Recent analyses of current research show that the most important factor in somebody’s function is their strength capacity. No matter what age you are, you can experience significant strength improvement with progressive resistance exercise. This means that the amount of weight used, and the frequency and duration of training sessions is altered over time to accommodate improvements.
Evidence shows that after an average of 18-20 weeks of progressive resistance training, an adult can add 2.42 pounds of lean muscle to their body mass and increases their overall strength by 25-30%.
Recommendations for those over 50
Anyone over age 50 should strongly consider participating in resistance exercise. A good way for to start, especially for people who are relatively sedentary, and after getting permission from their doctor to do so, is to use their body mass as a load for exercises.

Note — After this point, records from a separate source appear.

Lemma turns_ok l mems v :
  length mems = length spaces → Forall (λ x, (x.1 < length spaces)%nat ∧ uop_ok x.2) l →
  vm_ok (zip spaces mems) v → total numPages spaces <= NumPhysPages →
  ∃ v', turns l v = Ok ((spec_turns l mems).1, v') ∧ vm_ok (zip spaces (spec_turns l mems).2) v'.
Proof.
  revert mems v. induction l as [|[t o] l IH]; intros mems v Hl Hops Hok Htot; cbn [turns spec_turns].
  - by exists v.
  - apply Forall_cons in Hops as [[Ht Ho] Hops]. cbn in Ht, Ho.
    destruct (turn_ok t o mems v Hl Ht Ho Hok) as [(v1 & -> & Hl1 & Hok1)|[? _]]; [|done].
    destruct (spec_turn t o mems) as [r mems1]. cbn [fst snd mbind result_bind] in *.
    destruct (IH mems1 v1 Hl1 Hops Hok1 Htot) as (v2 & -> & Hok2).
    destruct (spec_turns l mems1) as [rs mems2]. cbn [fst snd mbind result_bind] in *. eauto.
Qed.

Lemma turns_killed l mems v :
  length mems = length spaces → Forall (λ x, (x.1 < length spaces)%nat ∧ uop_ok x.2) l →
  vm_ok (zip spaces mems) v → virtualOption = 0 →
  (∃ v', turns l v = Ok ((spec_turns l mems).1, v')) ∨
  ∃ l1 t o l2 v1, l = l1 ++ (t, o) :: l2 ∧ turns l1 v = Ok ((spec_turns l1 mems).1, v1) ∧
    starved (spec_turns l1 mems).2 t o v1 ∧ turns l v = Exited (IDs t).
Proof.
  revert mems v. induction l as [|[t o] l IH]; intros mems v Hl Hops Hok Hvo; cbn [turns spec_turns].
  - left. by exists v.
  - apply Forall_cons in Hops as [[Ht Ho] Hops]. cbn in Ht, Ho.
    destruct (turn_ok t o mems v Hl Ht Ho Hok) as [(v1 & Hturn & Hl1 & Hok1)|(_ & Hst & Hx)].
    + destruct (spec_turn t o mems) as [r mems1] eqn:Hspec. rewrite Hturn. cbn [fst snd mbind result_bind] in *.
      destruct (IH mems1 v1 Hl1 Hops Hok1 Hvo) as [(v2 & ->)|(l1 & t' & o' & l2 & v2 & -> & Hrun & Hst & ->)].
      * left. destruct (spec_turns l mems1) as [rs mems2]. by exists v2.
      * right. exists ((t, o) :: l1), t', o', l2, v2. split; [done|]. cbn [turns spec_turns].
        rewrite Hturn, Hspec. cbn [mbind result_bind]. rewrite Hrun. cbn [mbind result_bind].
        by destruct (spec_turns l1 mems1).
    + right. exists [], t, o, l, v. rewrite Hx by done. split; [done|]. by split.
Qed.

End Turns.

(** ** Properties *)

(** C33: demand paging is transparent.  When the pages of all processes together
    fit in physical memory, any interleaving of their memory accesses - each
    after the context switch to the process, with a page fault handled and the
    access repeated when the page is not in memory - gives exactly the answers
    of processes that each have a flat memory of their own: a read gives the
    last value written by the same process (initially the contents of the swap
    file), an access outside of the address space or misaligned is an address
    error, no process sees or changes another's memory, and no process is
    killed. *)
Theorem paging_transparent virtualOption fifo random be IDs spaces mems l v :
  length mems = length spaces → Forall (λ x, (x.1 < length spaces)%nat ∧ uop_ok x.2) l →
  vm_ok (zip spaces mems) v → total numPages spaces <= NumPhysPages →
  ∃ v', turns virtualOption fifo random be IDs spaces l v = Ok ((spec_turns l mems).1, v') ∧
    vm_ok (zip spaces (spec_turns l mems).2) v'.
Proof. apply turns_ok. Qed.

(** C34: when there are more pages than frames, plain demand paging
    ([virtualOption] 0) still never gives a wrong answer.  Either all accesses are
    answered as by separate flat memories; or they are up to an access of a process
    [t] to a page of its own that is not in memory, at a time when every frame is
    taken, and there Nachos exits with the ID of that process.  No ASSERT fails. *)
Theorem paging_out_of_frames fifo random be IDs spaces mems l v :
  length mems = length spaces → Forall (λ x, (x.1 < length spaces)%nat ∧ uop_ok x.2) l →
  vm_ok (zip spaces mems) v →
  (∃ v', turns 0 fifo random be IDs spaces l v = Ok ((spec_turns l mems).1, v')) ∨
  ∃ l1 t o l2 v1, l = l1 ++ (t, o) :: l2 ∧
    turns 0 fifo random be IDs spaces l1 v = Ok ((spec_turns l1 mems).1, v1) ∧
    starved spaces (spec_turns l1 mems).2 t o v1 ∧
    turns 0 fifo random be IDs spaces l v = Exited (IDs t).
Proof. intros. by apply turns_killed. Qed.
(* ===== verification/Loader.v ===== *)
(** * userprog/addrspace.cc: loading a program

    What the constructor of [AddrSpace] leaves: a process whose memory is the
    program file after its header.  The other processes are not disturbed. *)

From S2P Require Import Prelude Params.
From S2P Require Import BitMap.
From S2P Require Import Machine.
From S2P Require Import HostFs.
From S2P Require Import Kernel AddrSpace Paging.
Local Open Scope Z_scope.

(** The first [size] bytes after the header; past the end of the file, whatever
    [new char[size]] held. *)
Definition image (junkBuf : nat → Z) (exe : list Z) (size : Z) : list Z :=
  let bs := take (Z.to_nat size) (drop (Z.to_nat sizeof_NoffHeader) exe) in
  bs ++ drop (length bs) (junkBuf <$> seq 0 (Z.to_nat size)).

Lemma image_app junkBuf exe size :
  let bs := take (Z.to_nat size) (drop (Z.to_nat sizeof_NoffHeader) exe) in
  bs ++ drop (length bs) (junkBuf <$> seq 0 (Z.to_nat size)) = image junkBuf exe size.
Proof. reflexivity. Qed.

Lemma length_image junkBuf exe size : length (image junkBuf exe size) = Z.to_nat size.
Proof.
  unfold image. rewrite length_app, length_drop, length_fmap, length_seq, length_take. lia.
Qed.

Lemma image_bytes junkBuf exe size :
  Forall byte exe → (∀ i, byte (junkBuf i)) → Forall byte (image junkBuf exe size).
Proof.
  intros He Hj. unfold image. apply Forall_app. split; [by apply Forall_take, Forall_drop|].
  apply Forall_drop, Forall_fmap, Forall_forall. intros i _. apply Hj.
Qed.

Lemma fd_view h fd i off :
  fds h !! fd = Some (i, off) → h = mkHost (names h) (inodes h) (<[fd := (i, off)]> (fds h)).
Proof. intros H. rewrite insert_id by done. by destruct h. Qed.

Lemma space_pages_nonneg noffH : 0 <= space_pages noffH.
Proof.
  unfold space_pages. pose proof (u32_uint32 (segSize (code noffH) + segSize (initData noffH) +
    segSize (uninitData noffH) + UserStackSize)) as [? _].
  rewrite divRoundUp_spec by (done || unfold PageSize, SectorSize; lia).
  apply Z.div_pos; unfold PageSize, SectorSize in *; lia.
Qed.

(** ** A new process beside the others *)

Section Add.
Variables (ps : list (Space * list Z)) (v : VM) (h : Host) (sp : Space) (L : list Z)
  (pt : list TranslationEntry).
Hypotheses (Hok : vm_ok ps v) (Hh : wf_host h)
  (Hfresh : tables (vmMachine v) !! spaceTable sp = None)
  (Hlen : Z.of_nat (length pt) = numPages sp)
  (Hinv : ∀ i e, pt !! i = Some e → valid e = false ∧ readOnly e = false)
  (Hfile : file_named h (swapFileName sp) = Some L) (Hbyte : Forall byte L)
  (HL : Z.of_nat (length L) = numPages sp * PageSize) (Hadr : numPages sp * PageSize <= 2 ^ 31)
  (Hothers : ∀ k sp' L', ps !! k = Some (sp', L') →
     file_named h (swapFileName sp') = file_named (vmHost v) (swapFileName sp')).

Let v' := mkVM (set_tables (vmMachine v) (<[spaceTable sp := pt]> (tables (vmMachine v))))
  h (bitMap v) (IPT v) (IPT_VP v) (pageFaults v).

Lemma add_table_new : table v' sp = Some pt.
Proof. unfold table. cbn. apply lookup_insert_eq. Qed.

Lemma add_table_old k p : ps !! k = Some p →
  spaceTable sp ≠ spaceTable p.1 ∧ table v' p.1 = table v p.1.
Proof.
  intros Hk. destruct p as [sp' L'].
  destruct (rs_table _ _ _ (vo_resident _ _ Hok _ _ _ Hk)) as (pt' & sw & Hpt' & _).
  assert (spaceTable sp ≠ spaceTable sp') as Hne.
  { intros Heq. unfold table in Hpt'. rewrite <- Heq in Hpt'. congruence. }
  split; [done|]. unfold table. cbn. by rewrite lookup_insert_ne.
Qed.

Lemma add_frame_new i : frame_of v' sp i = None.
Proof.
  unfold frame_of. rewrite add_table_new. cbn. destruct (pt !! i) as [e|] eqn:E; [|done]. cbn.
  destruct (Hinv _ _ E) as [-> _]. done.
Qed.
(** ** Exit and the frames of other processes *)

(** [Exit] frees the frames of all processes.  Whatever frames are in use, and by
    whom, after the call none is marked as used, so that the next page fault gets
    frame 0; the page tables of the other processes, with the frames they hold, are as
    before. *)
Theorem exit_frees_all_frames junkRegs a s c p thc thp ts sp m :
  family c p thc thp ts (kern s) → space thc = Some sp → 0 <= numPages sp < NumPhysPages →
  machine (kern s) = Some m → wf (frameMap s) → numBits (frameMap s) = NumPhysPages →
  ∃ s' m' bm, SC_Exit_call junkRegs a s = Ok s' ∧
    view (frameMap s') = replicate (Z.to_nat NumPhysPages) false ∧ Find (frameMap s') = Ok (0, bm) ∧
    machine (kern s') = Some m' ∧ mainMemory m' = mainMemory m ∧
    ∀ t, t ≠ spaceTable sp → tables m' !! t = tables m !! t.
Proof.
  intros Hf Hs Hn Hm Hw Hb.
  destruct (SC_Exit_run junkRegs a s c p thc thp ts sp m Hf Hs Hn Hm Hw Hb)
    as (s' & Hex & [Hw' Hv] & _ & _ & _ & Hm' & _).
  pose proof (Find_spec (frameMap s') Hw') as Hfind. rewrite Hv in Hfind.
  change (first_clear (replicate (Z.to_nat NumPhysPages) false)) with (Some 0%nat) in Hfind.
  destruct Hfind as (bm & Hfind & _). eexists s', _, bm. split; [done|]. split; [done|]. split; [exact Hfind|]. split; [exact Hm'|]. split; [done|].
  intros t Ht. cbn [tables set_tables]. by rewrite lookup_delete_ne.
Qed.

(** [new AddrSpace] with the program of [demo_vm] *)
Definition load_demo (threadID : Z) (v : VM) : result (Space * VM) :=
  '(sp, m, h) ← newAddrSpace false (λ _, 0) (λ _, 0) (λ _, mkTE 0 0 false false false false) 3
     threadID (vmMachine v) (vmHost v);
  match sp with
  | None => Undefined
  | Some sp => Ok (sp, mkVM m h (bitMap v) (IPT v) (IPT_VP v) (pageFaults v))
  end.

(** Three processes run the same program, process 0 writes 77 at address 300, the
    address space of process 1 is deleted, and after process 2 writes 55 at its address
    300, process 0 reads 55. *)
Example delete_space_breaks_isolation :
  (v0 ← Ok demo_vm;
   '(sp0, v) ← load_demo 0 v0; '(sp1, v) ← load_demo 1 v; '(sp2, v) ← load_demo 2 v;
   let spaces := [sp0; sp1; sp2] in
   '(r0, v) ← turns 0 0 0 false Z.of_nat spaces [(0%nat, UWrite 300 4 77)] v;
   '(m, bm, h) ← delete_space sp1 (vmMachine v) (bitMap v) (vmHost v);
   let v := mkVM m h bm (IPT v) (IPT_VP v) (pageFaults v) in
   '(r2, v) ← turns 0 0 0 false Z.of_nat spaces [(2%nat, UWrite 300 4 55)] v;
   '(r0', v) ← turns 0 0 0 false Z.of_nat spaces [(0%nat, URead 300 4)] v;
   Ok (r0, r2, r0')) =
  Ok ([AWrite (Done tt)], [AWrite (Done tt)], [ARead (Done 55)]).
Proof. vm_compute. reflexivity. Qed.

(** ** Witnesses *)

Definition demo_parent (joined : bool) : Thread :=
  mkThread [FRunTail; Do (CUser CEndException); FOneTick; Do (CUser CMachineRun); FThreadFinish]
    None (if joined then BLOCKED else RUNNING) (Some (mkSpace 1 5 [48])) (replicate 40 3) None 0
    false joined.
Definition demo_child (p : option tid) : Thread :=
  mkThread [Do (CUser CEndException); FOneTick; Do (CUser CMachineRun); FThreadFinish]
    (Some STACK_FENCEPOST) RUNNING (Some (mkSpace 2 5 [49])) (replicate 40 0) p 1 false false.

(** Thread 1 is the child of thread 0; thread [cur] is running. *)
Definition demo_system (joined : bool) (cur : tid) : System :=
  mkSystem (mkKernel newInterrupt newStatistics
      (<[0%nat := demo_parent joined]> {[ 1%nat := demo_child (if joined then Some 0%nat else None) ]})
      cur None (queue_of [5%nat]) (queue_of [1%nat]) [] None None
      (Some (newMachine false (mkTE 0 0 false false false false) 0 ∅)) ∅ 0 [] None)
    (mkHost ∅ ∅ ∅) (mkBitMap 32 1 [7]) (replicate 32 None) (replicate 32 0) 2 [] [].

Lemma exit_resumes_parent_witness :
  ∃ s1 s3, SC_Exit_call [] 0 (demo_system true 1) = Ok s1 ∧
    sys_steps (λ _, 0) false 0 0 (λ _, false) [] (λ _, 0) (λ _, 0) (λ _, mkTE 0 0 false false false false)
      (mkSpace 0 0 []) 2 s1 = Ok s3 ∧ me s3 = 0%nat ∧ threads (kern s3) !! 1%nat = None.
Proof.
  destruct (exit_resumes_parent (λ _, 0) false 0 0 (λ _, false) [] (λ _, 0) (λ _, 0)
    (λ _, mkTE 0 0 false false false false) (mkSpace 0 0 []) 0 (demo_system true 1) 1 0
    (demo_child (Some 0%nat)) (demo_parent true) [1%nat] (mkSpace 2 5 [49]) (mkSpace 1 5 [48])
    (newMachine false (mkTE 0 0 false false false false) 0 ∅)
    [Do (CUser CEndException); FOneTick; Do (CUser CMachineRun); FThreadFinish])
    as (s1 & s2 & s3 & H1 & _ & _ & H3 & H4 & H5 & _).
  - split; try reflexivity; [discriminate|split; reflexivity|]. apply NoDup_singleton.
  - reflexivity.
  - unfold NumPhysPages. cbn. lia.
  - reflexivity.
  - reflexivity.
  - split; [cbn; lia|reflexivity|reflexivity|]. cbn. constructor; [|constructor]. unfold uint32. lia.
  - reflexivity.
  - right. reflexivity.
  - reflexivity.
  - reflexivity.
  - reflexivity.
  - exists s1, s3. split; [exact H1|]. split; [exact H3|]. split; [exact H4|exact H5].
Defined.


(** ** Two programs, from boot to halt *)

(** A program file: its instructions, and from address 128 its data. *)
Definition noff_file (instrs : list Z) (data : list Z) : list Z :=
  let text := mjoin (le_bytes 4 <$> instrs) in
  le_bytes 4 NOFFMAGIC ++ le_bytes 4 0 ++ le_bytes 4 40 ++ le_bytes 4 160 ++ replicate 24 0 ++
  text ++ replicate (128 - length text) 0 ++ data ++ replicate (32 - length data) 0.

(** [Join(Exec("c")); Halt();] *)
Definition parent_program : list Z :=
  noff_file [0x24020002; 0x24040080; 0x0000000c;   (* r2 = SC_Exec; r4 = 128; syscall *)
             0x00402021; 0x24020003; 0x0000000c;   (* r4 = r2; r2 = SC_Join; syscall *)
             0x24020000; 0x0000000c] [99; 0].      (* r2 = SC_Halt; syscall *)

(** [Write("hi", 2, 1); Exit(0);] *)
Definition child_program : list Z :=
  noff_file [0x24020007; 0x24040080; 0x24050002; 0x24060001; 0x0000000c;
             0x24020001; 0x24040000; 0x0000000c] [104; 105; 0].

Definition demo_boot : result System :=
  sys_boot (λ _, 0) [] (λ _, 0) (newMachine false (mkTE 0 0 false false false false) 0 ∅)
    (mkHost (<[ [112] := 1%positive ]> {[ [99] := 2%positive ]})
       (<[1%positive := parent_program]> {[ 2%positive := child_program ]}) ∅) [112] [].

Definition demo_run (n : nat) : result System :=
  s ← demo_boot;
  sys_steps (λ _, 0) false 0 0 (λ t, bool_decide (t = 0%nat)) (replicate 40 0) (λ _, 0) (λ _, 0)
    (λ _, mkTE 0 0 false false false false) (mkSpace 0 0 []) n s.

(** Running threads, the output and the counters of a state *)
Definition observe (r : result System) : result (tid * list Z * Z * Z * list tid * list tid) :=
  s ← r;
  Ok (currentThread (kern s), shown s, totalTicks (stats (kern s)), numPageFaults (stats (kern s)),
      (map_to_list (threads (kern s))).*1, omap snd (elems (activeThreads (kern s)))).

(** The parts work together.  From power on with two program files, the
    main thread loads the first one and runs it instruction by instruction; it
    executes the second with [Exec], waits for it with [Join] (the main thread
    does not run from step 25 until the child has exited), the child writes
    "hi" and exits, its thread is deleted, and the parent comes back and halts
    the machine: the system stops after 65 steps with the status 0 of [Halt],
    after one page fault per program. *)
Example exec_join_halts :
  demo_run 65 = Exited 0 ∧
  observe (demo_run 64) = Ok (0%nat, [104; 105], 46, 2, [2%nat; 0%nat], []) ∧
  observe (demo_run 24) = Ok (0%nat, [], 26, 1, [1%nat; 0%nat], [1%nat]) ∧
  (λ n, s ← demo_run n; Ok (me s)) <$> seq 25 32 = replicate 32 (Ok 1%nat) ∧
  observe (demo_run 57) = Ok (0%nat, [104; 105], 44, 2, [2%nat; 1%nat; 0%nat], []).
Proof.
  split; [vm_compute; reflexivity|]. split; [vm_compute; reflexivity|].
  split; [vm_compute; reflexivity|]. split; [|vm_compute; reflexivity].
  vm_compute. reflexivity.
Qed.
(* ===== verification/Network.v ===== *)
(** * machine/network.cc, threads/synchlist.cc and network/post.cc: mail

    Machines that exchange mail over a network.  A network device sends packets
    of 64 bytes to the UNIX socket of another machine and buffers one packet
    that came in; the post office of each machine adds mailboxes.  The state is
    all machines with the queues of their sockets.  Threads and interrupts show
    as the events of a machine: a call of [Send] or [Receive], the device's
    polling interrupt, the interrupt that ends a send, and a turn of the postal
    worker thread, which waits on the semaphore [messageAvailable]. *)

From Stdlib Require Import SpecFloat.
From S2P Require Import Prelude Params.
From S2P Require Import LList.
From S2P Require Import Machine.
Local Open Scope Z_scope.

(** ** Data *)

Record PacketHeader := mkPkt { pktTo : Z; pktFrom : Z; pktLength : Z }.
Record MailHeader := mkMailHdr { mailTo : Z; mailFrom : Z; mailLength : Z }.

Definition sizeof_Header : Z := 12.
Definition MaxWireSize : Z := 64.
Definition MaxPacketSize : Z := MaxWireSize - sizeof_Header.
Definition MaxMailSize : Z := MaxPacketSize - sizeof_Header.

(** [data] is the part of the array that is initialised. *)
Record Mail := mkMail { mpkt : PacketHeader; mhdr : MailHeader; mdata : list Z }.

Record Network := mkNetwork {
  ident : Z;
  chanceToWork : spec_float;   (** a double *)
  sendBusy : bool;
  inHdr : PacketHeader;
  inbox : list Z }.

Record PostOffice := mkPO {
  network : Network;
  netAddr : Z;
  numBoxes : Z;
  boxes : list (alist Mail);
  poBuffer : list Z;            (** the postal worker's buffer *)
  messageAvailable : Z;         (** values of the semaphores *)
  messageSent : Z;
  sendsPending : Z;             (** send interrupts that have been scheduled *)
  numPacketsSent : Z;
  numPacketsRecvd : Z }.

(** All machines, and the datagrams waiting at their sockets. *)
Record Net := mkNet {
  offices : gmap Z PostOffice;
  wire : gmap Z (list (list Z));
  drawn : nat }.                (** calls of [Random] *)

Definition set_network (po : PostOffice) (n : Network) : PostOffice :=
  mkPO n (netAddr po) (numBoxes po) (boxes po) (poBuffer po) (messageAvailable po) (messageSent po)
    (sendsPending po) (numPacketsSent po) (numPacketsRecvd po).
Definition set_boxes (po : PostOffice) (b : list (alist Mail)) : PostOffice :=
  mkPO (network po) (netAddr po) (numBoxes po) b (poBuffer po) (messageAvailable po) (messageSent po)
    (sendsPending po) (numPacketsSent po) (numPacketsRecvd po).
Definition set_poBuffer (po : PostOffice) (b : list Z) : PostOffice :=
  mkPO (network po) (netAddr po) (numBoxes po) (boxes po) b (messageAvailable po) (messageSent po)
    (sendsPending po) (numPacketsSent po) (numPacketsRecvd po).
Definition add_counts (po : PostOffice) (avail sent pending nsent nrecvd : Z) : PostOffice :=
  mkPO (network po) (netAddr po) (numBoxes po) (boxes po) (poBuffer po)
    (wrap32 (messageAvailable po + avail)) (wrap32 (messageSent po + sent))
    (sendsPending po + pending) (wrap32 (numPacketsSent po + nsent))
    (wrap32 (numPacketsRecvd po + nrecvd)).
Definition put_office (s : Net) (a : Z) (po : PostOffice) : Net :=
  mkNet (<[a := po]> (offices s)) (wire s) (drawn s).
Definition set_inHdr (n : Network) (h : PacketHeader) : Network :=
  mkNetwork (ident n) (chanceToWork n) (sendBusy n) h (inbox n).
(* ===== verification/Sockets.v ===== *)
(** * machine/sysdep.cc: the sockets of the network

    The network device of a machine is a UNIX datagram socket with a name in the
    current directory.  Network.v has the sockets of all machines as one map from
    addresses to queues, its [wire]; here are the routines of sysdep.cc over the
    sockets of UNIX, as the constructor and destructor of [Network], [Send] and
    [CheckPktAvail] call them, and why the map is right. *)

From S2P Require Import Prelude Params LList Machine Network.
Local Open Scope Z_scope.

(** ** UNIX *)

(** Names of sockets, open sockets with the datagrams that wait there, and the
    descriptors of the processes.  A process is known by the address of its
    machine.  Queues do not fill up. *)
Record Unix := mkUnix {
  names : gmap (list Z) Z;
  queues : gmap Z (list (list Z));
  descs : gmap (Z * Z) Z;
  nextSocket : Z }.

Section Sockets.

(** [socket] returns a descriptor that the process does not use. *)
Variable newfd : Unix → Z → Z.

Definition unlink (name : list Z) (u : Unix) : Unix :=
  mkUnix (delete name (names u)) (queues u) (descs u) (nextSocket u).

Definition bind (pid fd : Z) (name : list Z) (u : Unix) : Z * Unix :=
  match descs u !! (pid, fd), names u !! name with
  | Some k, None => (0, mkUnix (<[name := k]> (names u)) (queues u) (descs u) (nextSocket u))
  | _, _ => (-1, u)
  end.

Definition sendto (pid fd : Z) (d : list Z) (name : list Z) (u : Unix) : Z * Unix :=
  match descs u !! (pid, fd), names u !! name with
  | Some _, Some k =>
      match queues u !! k with
      | Some q => (Z.of_nat (length d), mkUnix (names u) (<[k := q ++ [d]]> (queues u)) (descs u) (nextSocket u))
      | None => (-1, u)
      end
  | _, _ => (-1, u)
  end.

(** A datagram that is longer than the buffer is cut off; with no datagram there,
    [recvfrom] does not return. *)
Definition recvfrom (pid fd n : Z) (u : Unix) : result (Z * list Z * Unix) :=
  match descs u !! (pid, fd) with
  | None => Ok (-1, [], u)
  | Some k =>
      match queues u !! k with
      | Some (d :: q) =>
          let d := take (Z.to_nat n) d in
          Ok (Z.of_nat (length d), d, mkUnix (names u) (<[k := q]> (queues u)) (descs u) (nextSocket u))
      | _ => NoFuel
      end
  end.

Definition close (pid fd : Z) (u : Unix) : Unix :=
  match descs u !! (pid, fd) with
  | None => u
  | Some k => mkUnix (names u) (delete k (queues u)) (delete (pid, fd) (descs u)) (nextSocket u)
  end.

(** ** sysdep.cc *)

Definition OpenSocket (pid : Z) (u : Unix) : result (Z * Unix) :=
  let sockID := newfd u pid in
  ASSERT (sockID >=? 0);;
  Ok (sockID, mkUnix (names u) (<[nextSocket u := []]> (queues u)) (<[(pid, sockID) := nextSocket u]> (descs u))
                (nextSocket u + 1)).

Definition CloseSocket (pid sockID : Z) (u : Unix) : Unix := close pid sockID u.

(** [sun_path] has 108 characters. *)
Definition InitSocketName (name : list Z) : result (list Z) :=
  if Z.of_nat (length name) <? 108 then Ok name else Undefined.

Definition AssignNameToSocket (pid : Z) (socketName : list Z) (sockID : Z) (u : Unix) : result Unix :=
  let u := unlink socketName u in
  uName ← InitSocketName socketName;
  let (retVal, u) := bind pid sockID uName u in
  ASSERT (retVal >=? 0);;
  Ok u.

Definition DeAssignNameToSocket (socketName : list Z) (u : Unix) : Unix := unlink socketName u.

(** [PollFile] of a socket; the descriptor is a bit of an [int]. *)
Definition PollSocket (pid sockID : Z) (u : Unix) : result bool :=
  if (0 <=? sockID) && (sockID <? 31) then
    match descs u !! (pid, sockID) with
    | None => AssertFail
    | Some k => Ok (match queues u !! k with Some (_ :: _) => true | _ => false end)
    end
  else Undefined.

Definition ReadFromSocket (pid sockID packetSize : Z) (u : Unix) : result (list Z * Unix) :=
  '(retVal, buffer, u) ← recvfrom pid sockID packetSize u;
  ASSERT (retVal =? packetSize);;
  Ok (buffer, u).

Definition SendToSocket_unix (pid sockID : Z) (buffer : list Z) (packetSize : Z) (toName : list Z) (u : Unix)
  : result Unix :=
  uName ← InitSocketName toName;
  d ← aslice buffer 0 packetSize;
  let (retVal, u) := sendto pid sockID d uName u in
  ASSERT (retVal =? packetSize);;
  Ok u.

Such exercises you can do include exercises that progress through a full range of motion, such as Pilates and Yoga.
Transition to the gym
After getting accustomed to these activities, you can move on to more advanced resistance training in a gym, with the help of a fitness professional. You should feel comfortable asking a trainer whether they have experience working with aging adults. I suggest that you participate in strengthening exercise two days per week as the minimum.
Don’t forget to progress
As resistance training progresses and weights and machines are introduced, you should keep in mind the need for increased resistance and intensity of your training to continue building muscle mass and strength. A good fitness professional can help plan an appropriate training regimen, and make adjustments based on how you respond as you progress. Progressive resistance training should be encouraged among healthy older adults to help minimize the loss of muscle mass and strength as they age.
So there you have it, a quick and simple guide that I hope will help and encourage you to reach greater heights this year than ever before. Good luck. Let me know if you need any help.